Por Pepo Garay
Especial para EL DIARIO
El ingreso al pueblo, de 200 habitantes y mil metros de altura sobre el nivel del mar está custodiado por la estatua de Panaholma, una india guerrera que, según la leyenda, defendió con honor e hidalguía a su gente y a su suelo, cuando los españoles llegaron a poner la bota, a finales del Siglo XVI.
Pero la sabia de los comechingones no sólo quedó en el monumento de cemento que inmortaliza a la heroína, su arco, su flecha y su hija a las rodillas; también reside en los magnos descampados del lugar, en ese extenso territorio de pastizales que se embellece a más no poder merced a las Sierras Grandes. Cadena interminable y maravillosa que ayer, al igual que el río y la atmosfera pura y queda, fue amiga de los indios y hoy lo es del viajero.
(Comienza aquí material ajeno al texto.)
(* ===== verification/TcpSum.v ===== *)
(** The STCP segment header (transport-layer/src/transport.h) and its checksum
    (transport-layer/src/tcp_sum.c). *)
From S2P Require Import Prelude Mem.

(** * [struct tcphdr]; [th_x2] and [th_off] share a byte, low nibble first. *)
Definition th_sport := Field 0 2.
Definition th_dport := Field 2 2.
Definition th_seq := Field 4 4.
Definition th_ack := Field 8 4.
Definition th_off_x2 := Field 12 1.
Definition th_flags := Field 13 1.
Definition th_win := Field 14 2.
Definition th_sum := Field 16 2.
Definition th_urp := Field 18 2.
Definition sizeof_tcphdr : nat := 20.

Definition TH_FIN : Z := 1.
Definition TH_SYN : Z := 2.
Definition TH_ACK : Z := 16.
Definition STCP_MSS : nat := 536.

(** [TCP_DATA_START(p)] *)
Definition TCP_DATA_START (p : buffer) : res nat :=
  b ← ld th_off_x2 0 p; mret (Z.to_nat (Z.shiftr b 4) * 4)%nat.
(** [header->th_off = v] *)
Definition st_th_off (v : Z) (p : buffer) : res buffer :=
  b ← ld th_off_x2 0 p;
  st th_off_x2 0 (Z.lor (Z.land b 0xf) (Z.shiftl (Z.land v 0xf) 4)) p.

Definition IPPROTO_TCP : Z := 6.

(** The packed pseudo header: source, destination, zero, protocol, length. *)
Definition pseudo_header (src_addr dst_addr : Z) (len : nat) : buffer :=
  le_bytes 4 src_addr ++ le_bytes 4 dst_addr ++ [0; IPPROTO_TCP] ++
  le_bytes 2 (htons (u16 (Z.of_nat len))).

(** The loops over the 16-bit words (host order) of a region, [k] counting
    words, that leave out the word [skip]; an odd last byte counts as the low
    half of a word. The accumulator is an [int32_t]. *)
Fixpoint sum_words (skip k : nat) (data : buffer) (sum : Z) : Z :=
  match data with
  | a :: b :: rest =>
      sum_words skip (S k) rest
        (if (k =? skip)%nat then sum else i32 (sum + (a + 256 * b)))
  | [a] => i32 (sum + a)
  | [] => sum
  end.

(** [_mysock_tcp_checksum] *)
Definition mysock_tcp_checksum (src_addr dst_addr : Z) (packet : buffer) : res Z :=
  if (length packet <? sizeof_tcphdr)%nat then Fault AssertFail
  else if negb (0 <? src_addr) then Fault AssertFail
  else if negb (0 <? dst_addr) then Fault AssertFail
  else
    let sum := sum_words 6 0 (pseudo_header src_addr dst_addr (length packet)) 0 in
    let sum := sum_words 8 0 packet sum in
    let sum := i32 (Z.shiftr sum 16 + Z.land sum 0xffff) in
    let sum := i32 (sum + Z.shiftr sum 16) in
    Ok (u16 (Z.lnot sum)).

(** [_mysock_set_checksum]: from our address to the peer's. *)
Definition mysock_set_checksum (local peer : Z) (packet : buffer) : res buffer :=
  if (length packet <? sizeof_tcphdr)%nat then Fault AssertFail
  else
    sum ← mysock_tcp_checksum local peer packet;
    st th_sum 0 sum packet.

(** [_mysock_verify_checksum]: from the peer's address to ours. *)
Definition mysock_verify_checksum (local peer : Z) (packet : buffer) : res bool :=
  if (length packet <? sizeof_tcphdr)%nat then Fault AssertFail
  else
    my_sum ← mysock_tcp_checksum peer local packet;
    sum ← ld th_sum 0 packet;
    mret (my_sum =? sum).

(** * The sum *)

(** The exact sum of the words, as a number. *)
Fixpoint word_total (skip k : nat) (data : buffer) : Z :=
  match data with
  | a :: b :: rest => (if (k =? skip)%nat then 0 else a + 256 * b) + word_total skip (S k) rest
  | [a] => a
  | [] => 0
  end.

Lemma word_total_bound skip k data :
  bytes_ok data -> 0 <= word_total skip k data /\
  2 * word_total skip k data <= 65535 * (Z.of_nat (length data) + 1).
Proof.
  revert k. induction data as [|a|a b l IH] using list_pair_ind; intros k; simpl; intros H;
    [lia| |]; repeat (apply Forall_cons in H as [? H]); unfold is_byte in *.
  - lia.
  - specialize (IH (S k) H). destruct (Nat.eqb_spec k skip); lia.
Qed.

Lemma i32_small z : 0 <= z < 2147483648 -> i32 z = z.
Proof. intros H. unfold i32. rewrite u32_small by lia. case_test; lia. Qed.

Lemma sum_words_exact skip k data sum :
  bytes_ok data -> 0 <= sum -> sum + word_total skip k data < 2147483648 ->
  sum_words skip k data sum = sum + word_total skip k data.
Proof.
  revert k sum. induction data as [|a|a b l IH] using list_pair_ind;
    cbn [sum_words word_total]; intros k sum H Hs Hlt;
    [lia| |]; repeat (apply Forall_cons in H as [? H]); unfold is_byte in *.
  - apply i32_small. lia.
  - pose proof (word_total_bound skip (S k) l H) as [Hp _].
    destruct (Nat.eqb_spec k skip); [rewrite IH; done || lia|].
    rewrite i32_small by lia. rewrite IH; try done; lia.
Qed.

(** A length up to which the signed accumulator cannot overflow, whatever the
    bytes; the segments of the protocol have at most 556. *)
Definition segment_max : Z := 65000.

(** What is summed: everything but the checksum field. *)
Definition tcp_total (src_addr dst_addr : Z) (packet : buffer) : Z :=
  word_total 6 0 (pseudo_header src_addr dst_addr (length packet)) + word_total 8 0 packet.

(** Two folding steps are enough for sums this small. *)
Lemma fold_twice s :
  0 <= s < 2147483648 ->
  let t := i32 (Z.shiftr s 16 + Z.land s 0xffff) in
  let r := i32 (t + Z.shiftr t 16) in
  exists c, u16 (Z.lnot r) = 65535 - c /\ 0 <= c <= 65535 /\ c mod 65535 = s mod 65535 /\
    (c = 0 <-> s = 0).
Proof.
  intros Hs. simpl. rewrite !Z.shiftr_div_pow2 by lia.
  change (Z.land s 0xffff) with (Z.land s (Z.ones 16)). rewrite Z.land_ones by lia.
  change (2 ^ 16) with 65536.
  set (t := s / 65536 + s mod 65536).
  assert (Ht : 0 <= t <= 98303 /\ t mod 65535 = s mod 65535 /\ (t = 0 <-> s = 0)).
  { unfold t. split; [Z.div_mod_to_equations; lia|]. split.
    - rewrite (Z.div_mod s 65536) at 3 by lia.
      replace (65536 * (s / 65536) + s mod 65536)
        with (s / 65536 + s mod 65536 + s / 65536 * 65535) by lia.
      by rewrite Z_mod_plus_full.
    - Z.div_mod_to_equations; lia. }
  destruct Ht as (Ht1 & Ht2 & Ht3). rewrite (i32_small t) by lia.
  set (r := t + t / 65536).
  assert (Hr : r = t /\ t < 65536 \/ r = t + 1 /\ 65536 <= t)
    by (unfold r; clearbody t; Z.div_mod_to_equations; lia).
  clearbody r t. rewrite i32_small by lia.
  exists (if t <? 65536 then t else t - 65535).
  assert (Hm : (t - 65535) mod 65535 = t mod 65535)
    by (replace (t - 65535) with (t + -1 * 65535) by lia; apply Z_mod_plus_full).
  unfold u16, Z.lnot. destruct (Z.ltb_spec t 65536).
  - destruct Hr as [[-> _]|[_ ?]]; [|lia]. split; [|lia].
    symmetry. apply (Z.mod_unique _ _ (-1)); lia.
  - destruct Hr as [[_ ?]|[-> _]]; [lia|]. split; [|lia].
    symmetry. apply (Z.mod_unique _ _ (-2)); lia.
Qed.

Lemma pseudo_header_ok src dst n :
  bytes_ok (pseudo_header src dst n) /\ length (pseudo_header src dst n) = 12%nat.
Proof.
  split; [|done]. unfold pseudo_header. rewrite !bytes_ok_app.
  assert (bytes_ok [0; IPPROTO_TCP]) by (apply (bool_decide_unpack _); vm_compute; exact I).
  pose proof le_bytes_ok. auto.
Qed.

Lemma pseudo_positive src dst n : 0 < word_total 6 0 (pseudo_header src dst n).
Proof.
  unfold pseudo_header. set (t := le_bytes 2 _).
  assert (Ht : bytes_ok t) by apply le_bytes_ok. clearbody t.
  cbn [le_bytes app word_total Nat.eqb].
  pose proof (proj1 (word_total_bound 6 5 t Ht)). unfold IPPROTO_TCP.
  assert (Hm : forall x, 0 <= x mod 256) by (intros x; apply Z.mod_pos_bound; lia).
  pose proof (Hm src). pose proof (Hm (src / 256)). pose proof (Hm (src / 256 / 256)).
  pose proof (Hm (src / 256 / 256 / 256)). pose proof (Hm dst). pose proof (Hm (dst / 256)).
  pose proof (Hm (dst / 256 / 256)). pose proof (Hm (dst / 256 / 256 / 256)). lia.
Qed.

(** What the checksum is: 65535 minus the ones'-complement sum. *)
Lemma tcp_checksum_eq src dst packet :
  (20 <= length packet)%nat -> Z.of_nat (length packet) <= segment_max ->
  bytes_ok packet -> 0 < src -> 0 < dst ->
  exists c, mysock_tcp_checksum src dst packet = Ok (65535 - c) /\ 0 <= c <= 65535 /\
    c mod 65535 = tcp_total src dst packet mod 65535 /\ 0 < c.
Proof.
  unfold segment_max. intros Hl Hm Hb Hs Hd. unfold mysock_tcp_checksum, sizeof_tcphdr.
  destruct (Nat.ltb_spec (length packet) 20); [lia|].
  destruct (Z.ltb_spec 0 src); [|lia]. destruct (Z.ltb_spec 0 dst); [|lia]. cbn [negb].
  destruct (pseudo_header_ok src dst (length packet)) as [Pb Pl].
  pose proof (word_total_bound 6 0 _ Pb) as [P0 P1]. rewrite Pl in P1.
  pose proof (word_total_bound 8 0 _ Hb) as [Q0 Q1].
  rewrite (sum_words_exact 6 0) by (done || lia). rewrite Z.add_0_l.
  rewrite (sum_words_exact 8 0) by (done || lia). fold (tcp_total src dst packet).
  assert (Ht : 0 < tcp_total src dst packet < 2147483648).
  { unfold tcp_total in *. split; [|lia].
    assert (0 < word_total 6 0 (pseudo_header src dst (length packet))); [|lia].
    apply pseudo_positive. }
  destruct (fold_twice (tcp_total src dst packet)) as (c & Hc & Hr & Hcm & Hz); [lia|].
  cbv zeta in Hc. exists c. rewrite Hc. split; [done|]. split; [done|]. split; [done|]. lia.
Qed.

(** The field does not count. *)
Lemma word_total_skip k data v :
  (2 * (8 - k) + 2 <= length data)%nat -> (k <= 8)%nat ->
  word_total 8 k (splice (2 * (8 - k)) (le_bytes 2 v) data) = word_total 8 k data.
Proof.
  revert k. induction data as [|a|a b l IH] using list_pair_ind; intros k Hl Hk;
    simpl in Hl; [lia|lia|].
  destruct (Nat.eq_dec k 8%nat) as [->|Hne].
  - unfold splice. simpl. rewrite drop_0. done.
  - replace (2 * (8 - k))%nat with (S (S (2 * (8 - S k)))) by lia.
    unfold splice. cbn [take app word_total drop Nat.add].
    destruct (Nat.eqb_spec k 8); [lia|]. f_equal. apply (IH (S k)); lia.
Qed.

Lemma tcp_total_field src dst p v :
  (20 <= length p)%nat -> tcp_total src dst (fset th_sum 0 v p) = tcp_total src dst p.
Proof.
  intros Hl. unfold tcp_total. rewrite length_fset by in_bounds. f_equal.
  apply (word_total_skip 0); lia.
Qed.

(** The words of addresses count the same in either order. *)
Lemma checksum_value src dst p c :
  (20 <= length p)%nat -> Z.of_nat (length p) <= segment_max -> bytes_ok p ->
  0 < src -> 0 < dst ->
  mysock_tcp_checksum src dst p = Ok c <->
  0 <= c < 65535 /\ (c + tcp_total src dst p) mod 65535 = 0.
Proof.
  intros Hl Hm Hb Hs Hd.
  destruct (tcp_checksum_eq src dst p Hl Hm Hb Hs Hd) as (d & -> & Hr & Hc & Hp).
  set (t := tcp_total src dst p) in *. clearbody t.
  split.
  - intros [= <-]. split; [lia|]. rewrite Zplus_mod, <-Hc, <-Zplus_mod.
    replace (65535 - d + d) with 65535 by lia. done.
  - intros [Hcr Hz]. f_equal.
    rewrite Zplus_mod, <-Hc, <-Zplus_mod in Hz.
    apply Z.mod_divide in Hz as [k Hk]; [|lia]. assert (k = 1); lia.
Qed.

Lemma verify_iff local peer r :
  (20 <= length r)%nat -> Z.of_nat (length r) <= segment_max -> bytes_ok r ->
  0 < local -> 0 < peer ->
  mysock_verify_checksum peer local r = Ok true <->
  mysock_tcp_checksum local peer r = Ok (fval th_sum 0 r).
Proof.
  intros Hl Hm Br Hs Hd. unfold mysock_verify_checksum, sizeof_tcphdr.
  destruct (Nat.ltb_spec (length r) 20); [lia|].
  destruct (tcp_checksum_eq local peer r Hl Hm Br Hs Hd) as (e & -> & _).
  cbn [mbind res_bind]. rewrite ld_ok by in_bounds. cbn [mbind res_bind mret res_ret].
  split; [intros [= He%Z.eqb_eq]; by rewrite He|intros [= ->]; by rewrite Z.eqb_refl].
Qed.

(** C25: A segment that has been given its checksum by one end is accepted by
    the other end; and of two segments that carry the same checksum and that an
    end accepts, the words add up to the same sum modulo 65535: no change that
    alters the ones'-complement sum goes unnoticed. *)
Theorem checksum_roundtrip local peer p :
  (20 <= length p)%nat -> Z.of_nat (length p) <= segment_max -> bytes_ok p ->
  0 < local -> 0 < peer ->
  exists q, mysock_set_checksum local peer p = Ok q /\ length q = length p /\
    mysock_verify_checksum peer local q = Ok true /\
    (forall r, bytes_ok r -> length r = length p -> fval th_sum 0 r = fval th_sum 0 q ->
       mysock_verify_checksum peer local r = Ok true ->
       tcp_total local peer r mod 65535 = tcp_total local peer q mod 65535).
Proof.
  intros Hl Hm Hb Hs Hd.
  destruct (tcp_checksum_eq local peer p Hl Hm Hb Hs Hd) as (d & Hc & Hr & Hdm & Hp).
  unfold mysock_set_checksum, sizeof_tcphdr. destruct (Nat.ltb_spec (length p) 20); [lia|].
  rewrite Hc. cbn [mbind res_bind]. rewrite st_ok by in_bounds.
  set (q := fset th_sum 0 (65535 - d) p).
  assert (Lq : length q = length p) by (apply length_fset; in_bounds).
  assert (Bq : bytes_ok q) by (by apply fset_bytes_ok).
  assert (Hf : fval th_sum 0 q = 65535 - d).
  { unfold q. rewrite fval_fset by in_bounds. apply Z.mod_small.
    change (256 ^ Z.of_nat (f_size th_sum)) with 65536. lia. }
  assert (Hv : forall r, bytes_ok r -> length r = length p ->
    (mysock_verify_checksum peer local r = Ok true <->
     mysock_tcp_checksum local peer r = Ok (fval th_sum 0 r)))
    by (intros; apply verify_iff; done || lia).
  exists q. split; [done|]. split; [done|].
  assert (Hq : mysock_tcp_checksum local peer q = Ok (fval th_sum 0 q)).
  { apply checksum_value; [lia|lia|done|done|done|].
    unfold q. rewrite tcp_total_field by done. fold q. rewrite Hf.
    by apply checksum_value. }
  split; [by apply Hv|]. intros r Br Lr Hfr Hvr. apply Hv in Hvr; [|done|done].
  apply checksum_value in Hvr; [|lia|lia|done|done|done].
  apply checksum_value in Hq; [|lia|lia|done|done|done].
  destruct Hvr as [_ Hvr], Hq as [_ Hq]. rewrite Hfr in Hvr.
  set (v := fval th_sum 0 q) in *. clearbody v.
  replace (tcp_total local peer r) with (v + tcp_total local peer r - v) by lia.
  replace (tcp_total local peer q) with (v + tcp_total local peer q - v) by lia.
  rewrite Zminus_mod, Hvr. by rewrite (Zminus_mod (v + tcp_total local peer q)), Hq.
Qed.

Lemma checksum_roundtrip_witness :
  exists q, mysock_set_checksum 16777343 33554442 (replicate 23 7) = Ok q /\
    mysock_verify_checksum 33554442 16777343 q = Ok true.
Proof.
  destruct (checksum_roundtrip 16777343 33554442 (replicate 23 7)) as (q & H1 & _ & H2 & _).
  - simpl. lia.
  - simpl. unfold segment_max. lia.
  - apply (bool_decide_unpack _). vm_compute. exact I.
  - lia.
  - lia.
  - exists q. split; [exact H1|exact H2].
Defined.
Allí, en esas panorámicas con aroma a exilio, radica el verdadero anzuelo de Panaholma. Una aldea dormida en las profundidades del Valle de Traslasierra, 20 kilómetros al norte de Mina Clavero, que aprovecha el escenario para desperezarse con ganas. Como lo hacen los parroquianos, de pocas palabras y patear cansino, igual al de los caballos y los burros. Se escapa un cuadrúpedo y se va a tomar agua al río. La postal es rural y lejana.
Beben los bichos mientras la corriente cálida del río Panaholma marcha despacio, entre piedrotas, sauces que perfuman de sombra y playitas de arena. En verano se ve bastante gente (sin llegar a multitudes) y el resto del año, apenas el murmullo de las sierras. Un par de vados, un puente colgante, diálogos con la naturaleza y unas vistas de las montañas que justifican el traslado una y mil veces.
La mano del hombre
En el deambular por las escasas calles, uno agarra confianza con el paisanaje porque el trato es fácil, de gauchos buenos. Los primeros se asentaron en el despertar del 1700 y ya entonces se deleitaban con un pan con chicharrón que es una delicia, más cuando se lo riega con aceite de oliva producido en el valle, aunque más al sur. En un almacén-rancho el producto se corta gracias a un cuchillo rescatado del tiempo, rostro de facón. El que brinda la gentileza luce boina y alpargatas y una amabilidad de abuelito.
Frente a la plaza, no podía faltar la iglesia. En este caso, una con fuerza histórica. Se llama Nuestra Señora del Rosario y la empezó a levantar el mismísimo cura Brochero en 1902. El material cocido y el techo de soporte en madera y tejas le mantienen la postura. Altos los arcos y el capulín que corona, son los rasgos que le dio el padre beatificado antes de abandonar tareas oficiales, en 1907. Está clara su huella, dicen los locales, orgullosos.
Otras herencias del “cura gaucho” hay que buscarlas en los alrededores y, de paso, levantar el tierral de los caminos. Perdidas entre rincones desérticos destacan las capillas de Altautina y de Ambul y también las de Los Morteriros, Tasma y San Lorenzo, realizadas por brazos menos célebres. Allende, buscando el rumbo norte, los templos de Villa de Pocho (Siglo XVIII) y Las Palmas (Siglo XVII) completan el circuito.
Más cerca, la cascada del Toro Muerto trae un fantástico salto de agua e insiste regalando perlas naturales de la región. Para arribar a sus adentros se puede alquilar un caballo en Panaholma. Previo a la partida, se recomienda invocar la mística baqueana de los lugareños.